Right from the start of this review process (Nov, 2010), the CIR deserves tremendous credit for correcting some very long standing chemical misinformation by stating, “The apparent good solubility of formaldehyde in water is actually the good solubility of methylene glycol in water and the capacity of the solution to accommodate small polymethylene glycols (i.e. two to ten methylene glycol units long).  Formaldehyde itself is only sparingly soluble in water. The rate of the hydration reaction is relatively fast (i.e. the half-life of formaldehyde in water is 70 ms) and the equilibrium between methylene glycol and formaldehyde strongly favors methylene glycol, at room temperature.” 1  This reflects the scientific reality that 37% formalin is actually not 37% formaldehyde, but instead 59% methylene glycol in equilibrium with 0.05% formaldehyde and 10-15% methanol, as a stabilizer to prevent polymerization.

The next question addressed was to determine if using 37% formalin in natural nail hardeners was a safe cosmetic application.  After reviewing the information presented by the Nail Manufacturers Council (NMC) of the Professional Beauty Association,  the CIR determined, “given the rapid reaction on the nail surface and the use of nail hardeners at room temperature, the expert panel did not consider that formaldehyde/methylene glycol at 1-2% in nail hardeners would pose a risk of sensory irritation to the eyes and nose or throat of users.” Therefore nail hardeners continue to be considered “safe as used” by the CIR Expert Panel.

The CIR also addressed use of methylene glycol in hair smoothing products.  Independent research studies presented by the Professional Keratin Smoothing Council (PKSC) demonstrated that typical salon exposures to formaldehyde gas are well below OSHA safety guidelines, however the expert panel was divided over whether or not these products could be used safely.  After hours of heated debate, it was agreed that exposures under some conditions of use were sufficient to cause sensory irritation and this raised concerns that proper ventilation and safety procedures were not uniformly followed nor have adequate steps been taken by manufacturers to ensure that these products are safe for use in hair salons.  The panel placed the burden on manufacturers to show how sensory irritation could be eliminated and until such a time, the CIR concluded that hair smoothing products containing formaldehyde/methylene glycol are unsafe. The CIR suggested reducing the formaldehyde/methylene glycol concentration in hair smoothing products, controlling the amount of product applied, reduction of temperatures used during treatments, and the use of adequate ventilation should be considered by manufacturers to address the reports of adverse reactions related to sensory irritation.

The CIR adopted a suggestion to include limits for formalin concentration, rather than formaldehyde or methylene glycol since formulators actually use 37% formalin in cosmetic products. They concluded that, other than nail hardeners, cosmetics should not contain more than 0.2% (w/w) of 37% formalin. Unfortunately, they erred in their calculations claiming that this amount of formalin contains 0.118% methylene glycol and 0.74% formaldehyde.  When properly calculated, the actual amount of formaldehyde is 0.000093% or 0.93 ppm.2  The NMC is submitting a request to the CIR to correct this error.

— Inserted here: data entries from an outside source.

(** [r.Delete(ctx, monitor)]: an object that still carries finalizers is
    only stamped with a deletion time; one without is removed. *)
Definition Delete (env : Env) (m : Monitor) : M (option error) :=
  fun w =>
    match delete_err env with
    | Some e => {| value := Some e; world := w; trace := [DeleteMonitor m] |}
    | None =>
      match monitors w !! key_of (Meta m) with
      | None => {| value := Some ErrNotFound; world := w;
                   trace := [DeleteMonitor m] |}
      | Some old =>
        {| value := None;
           world :=
             set_monitors
               (match Finalizers (Meta old) with
                | [] => delete (key_of (Meta m)) (monitors w)
                | _ :: _ =>
                  if Time_IsZero (DeletionTimestamp (Meta old))
                  then <[key_of (Meta m) := with_deletion (Some (clock env)) old]>
                         (monitors w)
                  else monitors w
                end) w;
           trace := [DeleteMonitor m] |}
      end
    end.

(** The three calls of [MonitorManagementAPI]; the answer is the
    service's. *)
Definition Upbot_Create (env : Env) (req : CreateRequest) : M CreateAnswer :=
  fun w => {| value := upbot_create env; world := w;
              trace := [UpbotCreate req (upbot_create env)] |}.

Definition Upbot_Update (env : Env) (id : string) (req : UpdateRequest)
  : M (option error) :=
  fun w => {| value := upbot_update env; world := w;
              trace := [UpbotUpdate id req (upbot_update env)] |}.

Definition Upbot_Delete (env : Env) (id : string) : M DeleteAnswer :=
  fun w => {| value := upbot_delete env; world := w;
              trace := [UpbotDelete id (upbot_delete env)] |}.

(** ** monitor_controller.go *)

Module MonitorController.

Definition monitorFinalizer : string := "monitoring.upbot.app/finalizer".

(** [handleUpdate]: a blind push of the whole spec under the stored
    identifier.  A failure is logged (with one more log line when the
    error is a [*upbot.GenericOpenAPIError]) and returned; the status is
    not written on either branch. *)
Definition handleUpdate (env : Env) (monitor : Monitor) : M (option error) :=
  let updateRequest :=
    {| ur_Name := Name (Meta monitor);
       ur_Type := Type_ (Spec monitor);
       ur_Target := Target (Spec monitor);
       ur_Interval := Interval (Spec monitor);
       ur_RetryCount := 0 |} in
  err <~ Upbot_Update env (ExternalID (Status monitor)) updateRequest ;;
  match err with
  | Some e => ret (Some e)
  | None => ret None
  end.

(** [handleCreateOrUpdate]. *)
Definition handleCreateOrUpdate (env : Env) (monitor : Monitor)
  : M (option error) :=
  if negb (String.eqb (ExternalID (Status monitor)) "") then
    handleUpdate env monitor
  else
    let newMonitor :=
      {| cr_Name := Name (Meta monitor);
         cr_Type := Type_ (Spec monitor);
         cr_Target := Target (Spec monitor);
         cr_Interval := Interval (Spec monitor);
         cr_RetryCount := 0 |} in
    ans <~ Upbot_Create env newMonitor ;;
    match ans with
    | (_, Some e) => ret (Some e)
    | (Some (Some id), None) =>
      let monitor := with_status {| ExternalID := id |} monitor in
      err <~ Status_Update env monitor ;;
      match err with
      | Some e => ret (Some e)
      | None => ret None
      end
    | (_, None) => ret None
    end.
(** * Roll game utilities: a shallow embedding and its properties

    The embedded program is the roll-game utility module of the backend
    (second part of [sockets/cashier/credit/index.js]): bet validation
    ([rollCheckSendBetData], [rollCheckSendBetUser], [rollCheckSendBetGame]),
    per-round statistics ([rollGetUserGameStats]), round creation
    ([rollGenerateGame]), the outcome calculator ([rollGetOutcome],
    [rollIsHashDivisible]) and the view sanitizers ([rollSanitizeGame],
    [rollSanitizeBets], [rollSanitizeBet]).

    - JavaScript numbers are IEEE-754 binary64 values.  They are modelled
      by their exact rational value, and every arithmetic operation that
      rounds in JavaScript rounds here as well (round to nearest, ties to
      even, 53 bits, gradual underflow, overflow to infinity).  The sign of
      zero is not tracked: no operation of the program observes it.
    - Strings are sequences of 8-bit code units.
    - Values are [undefined], [null], booleans, numbers, strings, arrays
      and plain objects; an object is the list of its properties in order,
      none of which holds a function.  The conversions between strings and
      numbers are parameters; the conversion of an array or an object to a
      primitive is written out, with the TypeError it throws on an object
      whose own [toString] property hides the inherited method.
    - A thrown exception is a [Throw] result.
    - The database is a pair of collections threaded through the
      operations of [rollGenerateGame]; each operation can be rejected; the
      random bytes and the digest function are inputs.
    - The two socket handlers of the first part of the file
      ([sendCreditDeposit], [checkCreditDeposit]) are embedded as well: a
      run of a handler is the sequence of calls it makes to the modules it
      requires, whose behaviour is given. *)

From Stdlib Require Import ZArith QArith Qround Bool List String Ascii Lia.
From Stdlib Require Import DecimalString Floats.
Import ListNotations.

Local Open Scope Z_scope.

(** ** JavaScript numbers *)

Module JSNumber.

Inductive num : Type :=
| NaN : num
| Inf (neg : bool) : num
| Fin (q : Q) : num.

Definition ofZ (z : Z) : num := Fin (inject_Z z).

(** Nearest integer to [n / d] for [0 < d], ties going to the even one. *)
Definition rne (n d : Z) : Z :=
  let q := n / d in
  let r2 := 2 * (n mod d) in
  if r2 <? d then q
  else if d <? r2 then q + 1
  else if Z.even q then q else q + 1.

(** [d * 2^e <= n], also for negative [e]. *)
Definition scaled_leb (d e n : Z) : bool :=
  if 0 <=? e then d * 2 ^ e <=? n else d <=? n * 2 ^ (- e).

(** Binary exponent of the positive rational [n / d]:
    [2 ^ ilog2 n d <= n / d < 2 ^ (ilog2 n d + 1)]. *)
Definition ilog2 (n d : Z) : Z :=
  let e0 := Z.log2 n - Z.log2 d in
  if scaled_leb d e0 n then e0 else e0 - 1.

(** Binary64 parameters: 53 significant bits, least exponent of the last
    place -1074, overflow threshold 2^1024. *)
Definition prec : Z := 53.
Definition emin : Z := -1074.
Definition emax : Z := 1024.

(** Rounding of the positive rational [n / d] to binary64. *)
Definition round53 (n d : Z) : num :=
  let k := Z.max (ilog2 n d - (prec - 1)) emin in
  if 0 <=? k then
    let m := rne n (d * 2 ^ k) in
    if 2 ^ emax <=? m * 2 ^ k then Inf false
    else Fin (Qred (m * 2 ^ k # 1))
  else
    let m := rne (n * 2 ^ (- k)) d in
    Fin (Qred (m # Z.to_pos (2 ^ (- k)))).

Definition neg (x : num) : num :=
  match x with
  | NaN => NaN
  | Inf s => Inf (negb s)
  | Fin q => Fin (Qred (- q))
  end.

(** Rounding of an exact rational result to the nearest binary64 value. *)
Definition fl (q : Q) : num :=
  let r := Qred q in
  match Qnum r with
  | Z0 => Fin 0
  | Zpos p => round53 (Zpos p) (Zpos (Qden r))
  | Zneg p => neg (round53 (Zpos p) (Zpos (Qden r)))
  end.

Definition Qsign_neg (q : Q) : bool := Qnum q <? 0.
Definition Qis_zero (q : Q) : bool := Qnum q =? 0.

(** [x + y] *)
Definition add (x y : num) : num :=
  match x, y with
  | NaN, _ | _, NaN => NaN
  | Inf s, Inf t => if Bool.eqb s t then Inf s else NaN
  | Inf s, Fin _ => Inf s
  | Fin _, Inf t => Inf t
  | Fin a, Fin b => fl (a + b)
  end.

(** [x - y] *)
Definition sub (x y : num) : num :=
  match x, y with
  | NaN, _ | _, NaN => NaN
  | Inf s, Inf t => if Bool.eqb s t then NaN else Inf s
  | Inf s, Fin _ => Inf s
  | Fin _, Inf t => Inf (negb t)
  | Fin a, Fin b => fl (a - b)
  end.

(** [x * y] *)
Definition mul (x y : num) : num :=
  match x, y with
  | NaN, _ | _, NaN => NaN
  | Inf s, Inf t => Inf (xorb s t)
  | Inf s, Fin b => if Qis_zero b then NaN else Inf (xorb s (Qsign_neg b))
  | Fin a, Inf t => if Qis_zero a then NaN else Inf (xorb (Qsign_neg a) t)
  | Fin a, Fin b => fl (a * b)
  end.

(** [x / y].  A zero divisor is taken to be [+0]. *)
Definition div (x y : num) : num :=
  match x, y with
  | NaN, _ | _, NaN => NaN
  | Inf s, Inf t => NaN
  | Inf s, Fin b => Inf (xorb s (Qsign_neg b))
  | Fin a, Inf t => Fin 0
  | Fin a, Fin b =>
      if Qis_zero b then (if Qis_zero a then NaN else Inf (Qsign_neg a))
      else fl (a / b)
  end.

(** Integer part of a rational, towards zero. *)
Definition Qtrunc (q : Q) : Z := Z.quot (Qnum q) (Zpos (Qden q)).

(** [x % y]: the remainder has the sign of the dividend and is exact. *)
Definition rem (x y : num) : num :=
  match x, y with
  | NaN, _ | _, NaN => NaN
  | Inf _, _ => NaN
  | Fin a, Inf _ => Fin a
  | Fin a, Fin b =>
      if Qis_zero b then NaN
      else Fin (Qred (a - b * inject_Z (Qtrunc (a / b))))
  end.

(** [Math.floor(x)] *)
Definition floor (x : num) : num :=
  match x with
  | Fin q => ofZ (Qfloor q)
  | _ => x
  end.

(** [x < y]; false when either side is NaN. *)
Definition ltb (x y : num) : bool :=
  match x, y with
  | NaN, _ | _, NaN => false
  | Inf s, Inf t => s && negb t
  | Inf s, Fin _ => s
  | Fin _, Inf t => negb t
  | Fin a, Fin b => negb (Qle_bool b a)
  end.

(** [x <= y]; false when either side is NaN. *)
Definition leb (x y : num) : bool :=
  match x, y with
  | NaN, _ | _, NaN => false
  | Inf s, Inf t => s || negb t
  | Inf s, Fin _ => s
  | Fin _, Inf t => negb t
  | Fin a, Fin b => Qle_bool a b
  end.

(** [x > y] *)
Definition gtb (x y : num) : bool := ltb y x.

(** [x === y] on numbers. *)
Definition eqb (x y : num) : bool :=
  match x, y with
  | Inf s, Inf t => Bool.eqb s t
  | Fin a, Fin b => Qeq_bool a b
  | _, _ => false
  end.

Definition is_nan (x : num) : bool :=
  match x with NaN => true | _ => false end.

(** Signed 32-bit wrap-around of an integer. *)
Definition wrap32 (z : Z) : Z :=
  let r := z mod 2 ^ 32 in
  if r <? 2 ^ 31 then r else r - 2 ^ 32.

(** [ToInt32]: NaN and infinities give 0, otherwise truncate and wrap. *)
Definition ToInt32 (x : num) : Z :=
  match x with
  | Fin q => wrap32 (Qtrunc q)
  | _ => 0
  end.

(** [x << n]: both operands through [ToInt32]/[ToUint32], shift count
    masked to five bits, result wrapped to 32 bits. *)
Definition shl (x n : num) : num :=
  ofZ (wrap32 (Z.shiftl (ToInt32 x) (Z.land (ToInt32 n mod 2 ^ 32) 31))).

End JSNumber.

Import JSNumber.

(** The value of one of the kernel's binary64 numbers, for comparing the
    rounding above with the kernel's arithmetic. *)
Definition of_float (x : float) : num :=
  match Prim2SF x with
  | S754_zero _ => Fin 0
  | S754_infinity s => Inf s
  | S754_nan => NaN
  | S754_finite s m e =>
      let v := if 0 <=? e then (Z.pos m * 2 ^ e # 1)
               else (Z.pos m # Z.to_pos (2 ^ (- e))) in
      Fin (Qred (if s then - v else v))
  end.


(** ** Strings and [parseInt]

    Strings are sequences of 8-bit code units; the hashes the outcome
    calculator receives are hexadecimal text. *)

Module JSString.

Definition len (s : string) : Z := Z.of_nat (String.length s).

Definition clamp (lo hi x : Z) : Z := Z.min (Z.max x lo) hi.

(** [s.substring(start, end)]: both indices clamped to [0, length], swapped
    when out of order. *)
Definition substring (s : string) (start stop : Z) : string :=
  let a := clamp 0 (len s) start in
  let b := clamp 0 (len s) stop in
  let from := Z.min a b in
  let to := Z.max a b in
  String.substring (Z.to_nat from) (Z.to_nat (to - from)) s.

(** [s.slice(start, end)]: negative indices count from the end. *)
Definition slice (s : string) (start stop : Z) : string :=
  let rel (x : Z) := if x <? 0 then Z.max (len s + x) 0 else Z.min x (len s) in
  let from := rel start in
  let to := rel stop in
  String.substring (Z.to_nat from) (Z.to_nat (Z.max (to - from) 0)) s.

(** White space skipped by [parseInt] (the code units below 256). *)
Definition is_white (c : ascii) : bool :=
  let n := Z.of_nat (nat_of_ascii c) in
  ((9 <=? n) && (n <=? 13)) || (n =? 32) || (n =? 160).

(** Value of a character as a digit in a radix up to 36. *)
Definition digit_value (c : ascii) : option Z :=
  let n := Z.of_nat (nat_of_ascii c) in
  if (48 <=? n) && (n <=? 57) then Some (n - 48)
  else if (97 <=? n) && (n <=? 122) then Some (n - 87)
  else if (65 <=? n) && (n <=? 90) then Some (n - 55)
  else None.

Fixpoint trim_left (s : string) : string :=
  match s with
  | String c r => if is_white c then trim_left r else s
  | EmptyString => s
  end.

(** Longest prefix of digits below [radix], read most significant first;
    [acc] is the value read so far, [None] before the first digit. *)
Fixpoint parse_digits (radix : Z) (s : string) (acc : option Z) : option Z :=
  match s with
  | EmptyString => acc
  | String c r =>
      match digit_value c with
      | Some d =>
          if d <? radix then
            parse_digits radix r
              (Some (match acc with Some a => a * radix + d | None => d end))
          else acc
      | None => acc
      end
  end.

Definition strip_sign (s : string) : bool * string :=
  match s with
  | String c r =>
      if Ascii.eqb c "-" then (true, r)
      else if Ascii.eqb c "+" then (false, r)
      else (false, s)
  | EmptyString => (false, s)
  end.

Definition strip_0x (s : string) : option string :=
  match s with
  | String c (String x r) =>
      if Ascii.eqb c "0" && (Ascii.eqb x "x" || Ascii.eqb x "X") then Some r
      else None
  | _ => None
  end.

(** [parseInt(s, radix)]; [radix = None] is the call with one argument. *)
Definition parseInt (s : string) (radix : option Z) : num :=
  let '(negative, s1) := strip_sign (trim_left s) in
  let r0 := match radix with Some r => wrap32 r | None => 0 end in
  if (r0 =? 0) || ((2 <=? r0) && (r0 <=? 36)) then
    let '(r, s2) :=
      if (r0 =? 0) || (r0 =? 16) then
        match strip_0x s1 with
        | Some s2 => (16, s2)
        | None => ((if r0 =? 0 then 10 else r0), s1)
        end
      else (r0, s1) in
    match parse_digits r s2 None with
    | None => NaN
    | Some z => fl (inject_Z (if negative then - z else z))
    end
  else NaN.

The question of the formaldehyde releasing preservatives (actually methylene glycol) was not addressed in this safety assessment. Even so, the CIR stated, “the formaldehyde releasers may continue to be safely used in cosmetics at levels established in their individual CIR safety assessments.”

The hair smoothing issue was hotly debated amongst the CIR panel and it’s likely that further discussions are needed to address several outstanding issues.  As more is being learned about the chemistry, this will surely influence future discussions.  For example, the PKSC presented some extraordinarily interesting data from an independent research laboratory, based on earlier work by Utterback, et. al. 3, which demonstrates that methylene glycol exists in air and can be isolated separately from formaldehyde gas.  This research also demonstrated that when formalin is vaporized on a 450oF flat iron, the predominant species in air is methylene glycol and not formaldehyde gas, as believed.  This is likely due to the equilibrium chemistry of formaldehyde and methylene glycol which greatly favors the latter in the presence of water vapor. This new information is likely to be of interest to researchers and regulators around the world and the debates are likely to continue.

1. CIR Expert Panel Meeting, Buff Book 1, Formaldehyde, Dec. 13-14, 2010

2. Winkelman, J.G.M., Voorwinde, O.K, et. al.,  Kinetics and Chemical Equilibrium of the Hydration of Formaldehyde, Chemical Engineering Science, 57, pg. 4067-76, 2002.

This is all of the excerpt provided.